Adult male heights follow \(N(70.0\)”\(, 3.3\)”\()\). What percent of adult males are between 5’5” and 5’7”?
- Answer
-
5’5” is 65 inches (Z = −1.52). 5’7” is 67 inches (Z = −0.91). Numerical solution: 1.000−0.0643−0.8186 = 0.1171, i.e. 11.71%.
68-95-99.7 Rule
Here, we present a useful rule of thumb for the probability of falling within 1, 2, and 3 standard deviations of the mean in the normal distribution. This will be useful in a wide range of practical settings, especially when trying to make a quick estimate without a calculator or Z-table.

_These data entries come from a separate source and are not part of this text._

(** ** Errors *)

Lemma parsePair_errorField r valueKind p e :
  parsePair r valueKind p = Err e -> errorField e = Some (fieldName r).
Proof. unfold parsePair. repeat case_inner; by intros [= <-]. Qed.

Ltac slice_errorField :=
  let Hr := fresh in
  destruct (rangeParts _ _ _ _) eqn:Hr; intros [= <-];
  apply rangeParts_Err in Hr as (j & part & Hr);
  revert Hr; repeat case_inner; by intros [= <-].

Lemma setSlice_errorField r s e :
  (setSlice r s).2 = Some e -> errorField e = Some (fieldName r).
Proof.
  unfold setSlice.
  destruct (reflect.kind _); try discriminate;
    unfold setIntSlice, setUintSlice, setFloatSlice, setBoolSlice;
    simpl; slice_errorField.
Qed.

Lemma setMap_errorField r s e :
  (setMap r s).2 = Some e -> errorField e = Some (fieldName r).
Proof.
  unfold setMap. destruct (negb _); [discriminate|].
  destruct (rangePairs _ _ _ _) eqn:Hr; [discriminate|]. intros [= <-].
  apply rangePairs_Err in Hr as (p & _ & Hp).
  by eapply parsePair_errorField.
Qed.

Lemma setValue_errorField r s e :
  (setValue r s).2 = Some e -> errorField e = Some (fieldName r).
Proof.
  unfold setValue.
  destruct (reflect.kind _);
    eauto using setSlice_errorField, setMap_errorField; try discriminate;
    unfold setString, setIntOrDuration, setDuration, setInt, setUint, setFloat,
      setBool;
    repeat case_inner; simpl; try discriminate; by intros [= <-].
Qed.

Lemma populateField_errorField envMap f i s e :
  (populateField envMap f i s).2 = Some e ->
  errorField e = Some (reflect.FieldName f).
Proof.
  unfold populateField.
  destruct (_ && _); [by intros [= <-]|].
  destruct (String.eqb _ _); [discriminate|].
  intros He. apply setValue_errorField in He.
  unfold fieldName in He. by rewrite resolveValue_field in He.
Qed.
(** The scan of the source finds a closing position exactly when the text has
    a balanced group. *)
Lemma find_params_Ok doc :
  (exists r, find_params doc = Ok r) <-> has_balanced_group doc.
Proof.
  unfold find_params, has_balanced_group, depth. split.
  - intros [r Hr]. destruct (index "(" doc) as [start|e]; [|done].
    simpl in Hr.
    destruct (scan_parens start 0 0 (drop start doc)) as [end_|] eqn:Hs;
      [|done].
    apply scan_parens_Some in Hs as (n & Hn & Hd & _).
    by exists start, n.
  - intros (start & n & -> & Hn & Hd). simpl.
    destruct (scan_parens start 0 0 (drop start doc)) as [end_|] eqn:Hs;
      [by eexists|].
    exfalso. by eapply scan_parens_None.
Qed.

Lemma find_params_raises doc e :
  find_params doc = Raise e -> e = ValueError \/ e = UnboundLocalError.
Proof.
  unfold find_params. destruct (index "(" doc) as [start|e'] eqn:Hi; simpl.
  - destruct (scan_parens _ _ _ _); [done|]. intros [= <-]. by right.
  - intros [= <-]. left. by eapply index_raises.
Qed.

(** Without a balanced group the parser goes on from offset 0 with the empty
    parameter string. *)
Lemma parse_without_group doc :
  ~ has_balanced_group doc ->
  parse_function_doc doc =
    match search_arrow_end (take 7 doc) with
    | None => Ok ([], [])
    | Some r_end =>
        rbind (match_ret doc r_end) (fun g =>
          Ok ([], docstr_defaults_get (sub_new (strip g))))
    end.
Proof.
  intros Hno. unfold parse_function_doc.
  destruct (find_params doc) as [r|e] eqn:Hf.
  - exfalso. apply Hno, find_params_Ok. by eexists.
  - apply find_params_raises in Hf as [-> | ->]; simpl; reflexivity.
Qed.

Use software, a calculator, or a probability table to confirm that about 68%, 95%, and 99.7% of observations fall within 1, 2, and 3, standard deviations of the mean in the normal distribution, respectively. For instance, first find the area that falls between \(Z=-1\) and \(Z=1\), which should have an area of about 0.68. Similarly there should be an area of about 0.95 between \(Z=-2\) and \(Z=2\).
- Answer
-
First draw the pictures. Using software, we get 0.6827 within 1 standard deviation, 0.9545 within 2 standard deviations, and 0.9973 within 3 standard deviations.
It is possible for a normal random variable to fall 4, 5, or even more standard deviations from the mean. However, these occurrences are very rare if the data are nearly normal. The probability of being further than 4 standard deviations from the mean is about 1-in-15,000. For 5 and 6 standard deviations, it is about 1-in-2 million and 1-in-500 million, respectively.
SAT scores closely follow the normal model with mean \(\mu = 1100{}\) and standard deviation \(\sigma = 200{}\).
- About what percent of test takers score 700 to 1500?
- What percent score between 1100 and 1500?
- Answer
-
- 700 and 1500 represent two standard deviations below and above the mean, which means about 95% of test takers will score between 700 and 1500.
- We found that 700 to 1500 represents about 95% of test takers. These test takers would be evenly split by the center of the distribution, 1100, so \(\frac{95%}{2} = 47.5%\) of all test takers score between 1100 and 1500.